Fenton Johnson

Professor, Emeritus
Fenton Johnson is the author of At the Center of All Beauty: Solitude and the Creative Life, forthcoming from W.W. Norton in March, 2020 and based on an earlier Harper’s Magazine cover essay. He is the author as well of three novels, The Man Who Loved Birds; Scissors, Paper, Rock; and Crossing the River. In nonfiction, he has authored the Lambda Award-winning Geography of the Heart: A Memoir and Keeping Faith: A Skeptic's Journey among Christian and Buddhist Monks, a meditation on what it means for a skeptic to have and keep faith. Johnson has contributed cover essays to Harper's Magazine (including Going It Alone: The Dignity and Challenge of Solitude, for which he was interviewed on National Publiic Radio’s Fresh Air; and The Future of Queer.

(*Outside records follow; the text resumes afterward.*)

(** A destination that times out is reported at once, as a single issue of
    kind [error] carrying the timeout message, with no status code. *)
Theorem timeout_is_reported (w : world) (path : string) (srcTitle : option string)
    (destinationUrl : string) (timeout_ms : Z) (e : Http.JsError) :
  let destUrl := HtmlParser.joinUrl (resolve w) destinationUrl path in
  Http.attempt_outcome (net w destUrl) 1 = Http.Thrown e →
  Http.is_abort e = true →
  validateUrl w path srcTitle destinationUrl timeout_ms
    = Some {| sourcePath := path;
              sourceTitle := srcTitle;
              destinationUrl := destUrl;
              destinationStatusCode := None;
              destinationTitle := None;
              status := Error;
              issues := [{| type := error_issue;
                            message := "Request timeout after " +:+ show_Z timeout_ms +:+ "ms";
                            details := NoDetails |}];
              responseTimeMs := Some (elapsed w destUrl) |}.
Proof.
  intros destUrl He Habort. unfold validateUrl. cbv zeta. fold destUrl.
  unfold Http.fetchUrl. cbv zeta. simpl default.
  change (Z.to_nat (1 + 1)) with 2%nat.
  cbn [Http.fetch_loop]. change (0 <=? 1)%Z with true. cbv iota.
  change (0 + 1)%Z with 1%Z. rewrite He, Habort. done.
Qed.

Lemma timeout_is_reported_witness :
  let w := {| resolve := resolve example_world;
              net := fun _ =>
                {| Http.attempt_outcome := fun _ =>
                     Http.Thrown {| Http.name := "AbortError";
                                    Http.message := "This operation was aborted" |};
                   Http.attempt_elapsed := fun _ => 10000%Z |};
              elapsed := fun _ => 10003%Z;
              dom := dom example_world |} in
  validateUrl w "/slow" None "https://new.example.com" 10000
    = Some {| sourcePath := "/slow";
              sourceTitle := None;
              destinationUrl := "https://new.example.com/slow";
              destinationStatusCode := None;
              destinationTitle := None;
              status := Error;
              issues := [{| type := error_issue;
                            message := "Request timeout after 10000ms";
                            details := NoDetails |}];
              responseTimeMs := Some 10003%Z |}.
Proof.
  intros w.
  refine (timeout_is_reported w "/slow" None "https://new.example.com" 10000
            {| Http.name := "AbortError"; Http.message := "This operation was aborted" |}
            _ _); reflexivity.
Defined.

End Validator.

(* ===================================================================== *)
(** * utils/concurrency.ts *)
(* ===================================================================== *)

Module Concurrency.

Import JS.

(** Formats milliseconds as a human-readable duration. *)
Definition formatDuration (ms : Z) : string :=
  if (ms <? 1000)%Z then show_Z ms +:+ "ms"
  else
    let seconds := (ms / 1000)%Z in
    if (seconds <? 60)%Z then show_Z seconds +:+ "s"
    else
      let minutes := (seconds / 60)%Z in
      let remainingSeconds := (seconds mod 60)%Z in
      if (minutes <? 60)%Z
      then show_Z minutes +:+ "m " +:+ show_Z remainingSeconds +:+ "s"
      else
        let hours := (minutes / 60)%Z in
        let remainingMinutes := (minutes mod 60)%Z in
        show_Z hours +:+ "h " +:+ show_Z remainingMinutes +:+ "m".

(** [items.slice(i, j)] for [0 <= i <= j]. *)
Definition slice {T} (i j : nat) (items : list T) : list T :=
  take (j - i) (drop i items).

(** The [for] loop of [batch]: [i] is the loop variable, [batches] the
    array built so far.  [None] when [fuel] iterations do not end it. *)
Fixpoint batch_loop {T} (fuel : nat) (items : list T) (size i : nat)
    (batches : list (list T)) : option (list (list T)) :=
  if (i <? List.length items)%nat
  then
    match fuel with
    | O => None
    | S fuel' =>
        batch_loop fuel' items size (i + size) (batches ++ [slice i (i + size) items])
    end
  else Some batches.

(** Batches an array into chunks of specified size.  The loop advances by
    [size], so [items.length] iterations suffice whenever it advances at
    all. *)
Definition batch {T} (items : list T) (size : nat) : option (list (list T)) :=
  batch_loop (List.length items) items size 0 [].

Section Batch.

Context {T : Type}.

Implicit Types (items : list T) (batches : list (list T)).

Lemma batch_loop_spec items size :
  (1 <= size)%nat →
  ∀ fuel i batches,
    (List.length items - i <= fuel)%nat →
    ∃ chunks,
      batch_loop fuel items size i batches = Some (batches ++ chunks) ∧
      concat chunks = drop i items ∧
      Forall (fun chunk => (1 <= List.length chunk <= size)%nat) chunks ∧
      (List.length chunks * size < List.length items - i + size)%nat.
Proof.
  intros Hsize. induction fuel as [|fuel IH]; intros i batches Hfuel.
  - exists []. simpl. destruct (Nat.ltb_spec i (List.length items)); [lia|].
    rewrite app_nil_r, drop_ge by lia. split_and!; [done|done|constructor|simpl; lia].
  - simpl. destruct (Nat.ltb_spec i (List.length items)) as [Hlt|Hge].
    + destruct (IH (i + size)%nat (batches ++ [slice i (i + size) items]) ltac:(lia))
        as (chunks & Hrun & Hcat & Hall & Hlen).
      exists (slice i (i + size) items :: chunks).
      rewrite Hrun, <- app_assoc. split_and!.
      * done.
      * simpl. rewrite Hcat. unfold slice.
        replace (i + size - i)%nat with size by lia.
        rewrite <- drop_drop. apply take_drop.
      * constructor; [|done]. unfold slice.
        rewrite length_take, length_drop. lia.
      * clear -Hlen Hlt Hsize. destruct chunks; simpl in *; lia.
    + exists []. rewrite app_nil_r, drop_ge by lia.
      split_and!; [done|done|constructor|simpl; lia].
Qed.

He has written as well for the New York Times Magazine, where he is a former staff writer. He has received fellowships from the Guggenheim Foundation, the National Endowment for the Arts in both fiction and creative nonfiction, two Lambda Literary Awards, a Kentucky Literary Award in creative nonfiction, and the American Library Association Award for best gay/lesbian nonfiction. He has written narrations and scripts for award-winning independent documentaries shown on PBS’s Frontline and at the Sundance Film Festival, most notably Stranger with a Camera, produced through Appalshop, the southern Appalachian cultural center, and a recipient of a Columbia / Dupont Journalism Award. Fenton conducts creative writing workshops across the country. He lectures on issues of faith and spirituality, as well as on the role of the arts and humanities in medicine and caregiving. He is on the faculty of the creative writing program at the University of Arizona and the brief-residency program of Spalding University in Louisville, Kentucky.